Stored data
>>>>>
Section Replayed.
Context {W : Type} `{!World W}.
Context (response_text : response -> string) (corpus : path) (skip_log_entries : bool) (docs : string -> response) (m : manager).
Context (Hcorpus : absolute_dir corpus) (text : pyval -> string).
Abbreviation dir := (path_str corpus).
Abbreviation status_of := (status_of response_text docs m).
Abbreviation body_of := (body_of response_text docs m).
Abbreviation file_of := (file_of response_text dir docs m).
Abbreviation reachable := (reachable response_text skip_log_entries docs m).
Abbreviation filtered := (filtered skip_log_entries).
Abbreviation name_of u := (base_name u (status_of u)).
Abbreviation in_dir n := (path_str corpus +:+ "/" +:+ n).

Lemma file_name u : in_scope u = true -> file_of u = in_dir (name_of u).
Proof.
  intros Hs. unfold Crawl.file_of, response_filename. fold (name_of u). apply child_name; [done|].
  by destruct (base_name_front u (status_of u) Hs) as [rest ->].
Qed.

Lemma root_name : root_file dir = in_dir "_redfish_v1.json".
Proof. by apply child_name. Qed.

(** The state of the crawl when it saves its maps, and what the service's names allow:
    each path is understood by the mock as it is written, and no two files differ in
    case only. *)
Context (root : pyval) (c : crawl W).
Context (Hwrote : wrote response_text dir skip_log_entries docs m root c).
Abbreviation is_read := (read_path skip_log_entries c).
Context (Hplain : forall u, is_read u -> normalize_resource_path u = u /\ normalize_request_path u = Ok u).
Context (Hnames : forall u v, is_read u -> is_read v -> PyStr.lower (name_of u) = PyStr.lower (name_of v) -> u = v).
Context (Hvalid : forall u, is_read u -> valid_status (status_of u) = true).

Abbreviation saved := (after_save corpus c).

Lemma read_readable u : is_read u -> readable u.
Proof.
  intros Hu. pose proof Hu as (_ & Hseed & _ & Hs). split; [by apply Hplain|]. split; [done|].
  intros ->. apply Hseed. by left.
Qed.

Lemma statuses_valid : valid_statuses c = true.
Proof.
  apply forallb_forall. intros kz Hk. apply list_elem_of_In in Hk.
  destruct (wr_status _ _ _ _ _ _ _ Hwrote kz Hk) as [->|(u & Hu & ->)]; [done|by apply Hvalid].
Qed.

(** The names in the saved directory. *)
Lemma saved_names n : n ∈ names_in (files saved) corpus ->
  n = status_json \/ n = "rest_api_map.npy" \/ n = "_redfish_v1.json" \/ exists u, is_read u /\ n = name_of u.
Proof.
  intros [_ Hn]%names_in_spec. cbn [after_save files set_files] in Hn.
  rewrite !dict_keys_set in Hn.
  assert (in_dir n ∈ dict_keys (files c) \/ in_dir n = in_dir "rest_api_map.npy" \/ in_dir n = in_dir status_json)
    as [Hin|[He|He]].
  { repeat case_decide; rewrite ?elem_of_app, ?list_elem_of_singleton in Hn; tauto. }
  2, 3: apply in_dir_inj in He as ->; auto.
  destruct (wr_files _ _ _ _ _ _ _ Hwrote _ Hin) as [He|(u & Hu & He)].
  - rewrite root_name in He. apply in_dir_inj in He as ->. auto.
  - rewrite file_name in He by apply Hu. apply in_dir_inj in He as ->. eauto 6.
Qed.
Abbreviation fs := (disk corpus text (files saved)).
Abbreviation index := (@build_fixture_index fs corpus).

(** A file of the crawl is in the saved directory. *)
Lemma saved_get n v : n <> status_json -> n <> "rest_api_map.npy" ->
  dict_get (in_dir n) (files c) = Some v -> dict_get (in_dir n) (files saved) = Some v.
Proof.
  intros H1 H2 Hg. cbn [after_save files set_files]. rewrite !dict_get_set_ne; [done|by intros He%in_dir_inj..].
Qed.

Lemma saved_lookup n v : PyStr.has_char is_slash_char n = false -> fnmatchcase n "*.json" = true ->
  n <> status_json -> n <> "rest_api_map.npy" -> dict_get (in_dir n) (files c) = Some v ->
  (forall n', n' ∈ names_in (files saved) corpus -> PyStr.lower n' = PyStr.lower n -> n' = n) ->
  dict_get (PyStr.lower n) index = Some (MockServer.path_join corpus (Path false [n])) /\
  @read_file fs (MockServer.path_join corpus (Path false [n])) = Ok (File (text v) (inl v)).
Proof.
  intros Hn Hj H1 H2 Hg Hu. pose proof (saved_get n v H1 H2 Hg) as Hs. split.
  - apply index_lookup; [|done|]; cbn [listdir disk].
    + apply names_in_spec. split; [done|]. by apply dict_get_Some_keys in Hs.
    + intros n' Hn' _. by apply Hu.
  - cbn [read_file disk]. by rewrite child_path, Hs.
Qed.

Lemma root_lookup :
  dict_get "_redfish_v1.json" index = Some (MockServer.path_join corpus (Path false ["_redfish_v1.json"])) /\
  @read_file fs (MockServer.path_join corpus (Path false ["_redfish_v1.json"])) = Ok (File (text root) (inl root)).
Proof.
  change "_redfish_v1.json" with (PyStr.lower "_redfish_v1.json") at 1. apply saved_lookup; [done..| |].
  - rewrite <- root_name. apply (wr_root_file _ _ _ _ _ _ _ Hwrote). intros u Hu Heq.
    rewrite root_name, file_name in Heq by apply Hu. apply in_dir_inj in Heq.
    apply (base_name_not_root u (status_of u) (read_readable u Hu)). by rewrite Heq.
  - intros n' [->|[->|[->|(u & Hu & ->)]]]%saved_names He; [done..|].
    by destruct (base_name_not_root u (status_of u) (read_readable u Hu)).
Qed.

Lemma read_lookup u : is_read u ->
  dict_get (PyStr.lower (name_of u)) index = Some (MockServer.path_join corpus (Path false [name_of u])) /\
  @read_file fs (MockServer.path_join corpus (Path false [name_of u])) = Ok (File (text (body_of u)) (inl (body_of u))).
Proof.
  intros Hu. pose proof Hu as (_ & _ & _ & Hs). destruct (base_name_front u (status_of u) Hs) as [rest Hfront].
  apply saved_lookup; [apply base_name_no_slash|apply base_name_json|by rewrite Hfront..| |].
  - rewrite <- file_name by done. apply (wr_body _ _ _ _ _ _ _ Hwrote); [done|]. intros v Hv Hne Heq.
    apply Hne, Hnames; [done..|]. rewrite !file_name in Heq by (done || apply Hv). by apply in_dir_inj in Heq as ->.
  - intros n' [->|[->|[->|(v & Hv & ->)]]]%saved_names He.
    + by rewrite Hfront in He.
    + by rewrite Hfront in He.
    + by destruct (base_name_not_root u (status_of u) (read_readable u Hu)).
    + by rewrite (Hnames v u).
Qed.

(** The handler that is made of the directory. *)
Definition replay_config : MockServer.config := MockServer.Config corpus (maps c) index [].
<<<<<
§ EXERCISE AIM: Filter the entries down to the lines with the word "maps" in them.

§ ANSWER SPACE:
(** The state of the crawl when it saves its maps, and what the service's names allow:
Definition replay_config : MockServer.config := MockServer.Config corpus (maps c) index [].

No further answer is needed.